How big is the Web?
(and how much of it has been indexed?) Short answer: nobody knows
Optimistic answer: maybe we can
guess it Slightly longer answer: read this page
Really long answer: Visit our library, browse the web for info and
study the problem for (at least) a couple of years, then
prepare your own tests, reach some valid conclusions and let us know
Introduction
"To find out about the web ahead, ask those coming back"
How big is the Web?
How big is the Web? Hard to say. How do we calculate "pages"? What is exactly nowadays an "Host"? And what is a "Site"?
When a search engine reports -say- 10.000.000 results do you trust it? And when it reports 10.235.987 results?

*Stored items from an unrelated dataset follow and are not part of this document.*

Lemma vidmap_on_screen t v F m0 w k ls p r bs a' :
  on_screen t v F m0 w (k, ls) -> os_step refuse _ (Vidmap p) (w_os w) = Some (r, bs, a') ->
  exists m, step _ (Vidmap p) (k, ls) = Some (r, bs, m) /\ on_screen t v F m0 (View a' (w_open w || negb (r =? ERROR)) (w_page w)) m.
Proof.
  intros Hon E. pose proof Hon as [Hi Hq Hv _ _]. cbn [fst] in *.
  destruct (user_simulates L dev pit_ret ret_addr jk regs abuf Habuf Hregs Hret Hjk t v (screen k) _ _ _ _ _ _ Hi E) as ([k' ls'] & Eu & Hi').
  exists (k', ls'). split; [exact Eu|]. apply (on_screen_call t v F m0 w (k, ls)); [exact Hon | exact Hi' | |].
  { cbn [os_step] in E. destruct (_ || _) in E; [|destruct (_ && _) in E; [|done]]; by injection E as _ _ <-. }
  destruct (im_running _ _ _ _ _ _ Hi) as [_ _ _ HL Hok (c & b & Hc & Hb & Hp & Hcr & _)]. destruct Hv as (q & Hpq & Hcq & Hw). cbn [fst] in *.
  assert (q = pid b) as -> by (unfold pd_addr in *; lia).
  destruct (vidmap_pages L dev pit_ret ret_addr jk regs abuf p k ls r bs (k', ls') c b Hc Hb Hp Eu) as [[-> Epg]|[Hr (ret & Em)]]; cbn [fst] in *.
  - rewrite Epg, Z.eqb_refl, orb_false_r. by exists (pid b).
  - rewrite (proj2 (Z.eqb_neq _ _) Hr), orb_true_r. unfold pid_ok in Hp. unfold map_vid_memory in Em. rewrite (proj2 (Z.ltb_ge _ _)) in Em by lia.
    apply bind_Some in Em as (vts & E1 & Em). apply bind_Some in Em as (pds & E2 & [= _ <-]).
    exists (pid b). split; [done|]. split; [done|]. destruct Hok as [Hs _].
    pose proof (map_video_words _ (pid b) (pid b) true vts pds _ Hs Hp E1 E2 Hw) as H. rewrite Z.eqb_refl in H. exact H.
Qed.

Lemma view_simulates t v F m0 : simulates (view_step refuse) step (on_screen t v F m0).
Proof.
  intros X e w [k ls] x w' Hon E. destruct (on_files e) eqn:He.
  - destruct (quiet_step e w x w' E He) as (a' & Eo & -> & Hq). pose proof Hon as [Hi Hq0 Hv _ _]. cbn [fst] in *.
    destruct (user_simulates L dev pit_ret ret_addr jk regs abuf Habuf Hregs Hret Hjk t v (screen k) _ _ _ _ _ _ Hi Eo) as (m' & Eu & Hi').
    exists m'. split; [exact Eu|]. apply (on_screen_call t v F m0 w (k, ls)); [exact Hon | exact Hi' | congruence|].
    by rewrite (file_step_pages _ _ _ _ _ _ _ e k ls x m' He Eu).
  - destruct e; try discriminate He; try discriminate E; cbn [view_step] in E.
    + apply bind_Some in E as ([[r bs] w2] & E & [= <- <-]). unfold on_os in E. apply bind_Some in E as ([x a'] & E & [= -> <-]).
      cbn [fst]. exact (vidmap_on_screen t v F m0 w k ls _ r bs a' Hon E).
    + destruct (w_open w && _ && _) eqn:Eg in E; [|done]. injection E as <- <-. apply andb_prop in Eg as [[Ho ?]%andb_prop ?].
      apply (store_on_screen t v F m0 w k ls); [exact Hon | exact Ho | lia].
Qed.

(** The contents of the file with entry [i]. *)
Definition content (k : kernel) (i : Z) : list Z :=
  file_content (image k) (fsys k) (get_inode_ptr (fsys k) (entry_inode (image k) (fsys k) i)).

Record frames_in (k : kernel) (i0 i1 : Z) : Prop := {
  fi_clock : exists i, lookup_name (image k) (fsys k) (str "rtc") = Some i /\ entry_type (image k) (fsys k) i = RTC;
  fi_frame0 : lookup_name (image k) (fsys k) (str "frame0.txt") = Some i0 /\ entry_type (image k) (fsys k) i0 = REGULAR_FILE;
  fi_frame1 : lookup_name (image k) (fsys k) (str "frame1.txt") = Some i1 /\ entry_type (image k) (fsys k) i1 = REGULAR_FILE;
  fi_differ : entry_inode (image k) (fsys k) i0 <> entry_inode (image k) (fsys k) i1;
  fi_small : (length (content k i0) <= 800)%nat /\ (length (content k i1) <= 800)%nat }.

And what if you don't trust such numbers?
Those results are not easy to check anyway, since engines do not allow any checking in depth of their own
results after position ~1000 anyway. (See below "How to check results beyond the s.e. limit" as
a partial solution)
Plenty of problems, and few real data we can build upon to start with.
So what can we do? C'mon, we are seekers. We'll find and squeeze the few existing data until they scream and confess!
Alas! Even the few existing data are rather unreliable, so what follows is the best estimate we could
infer, basing on wild averages and extreme simplifications.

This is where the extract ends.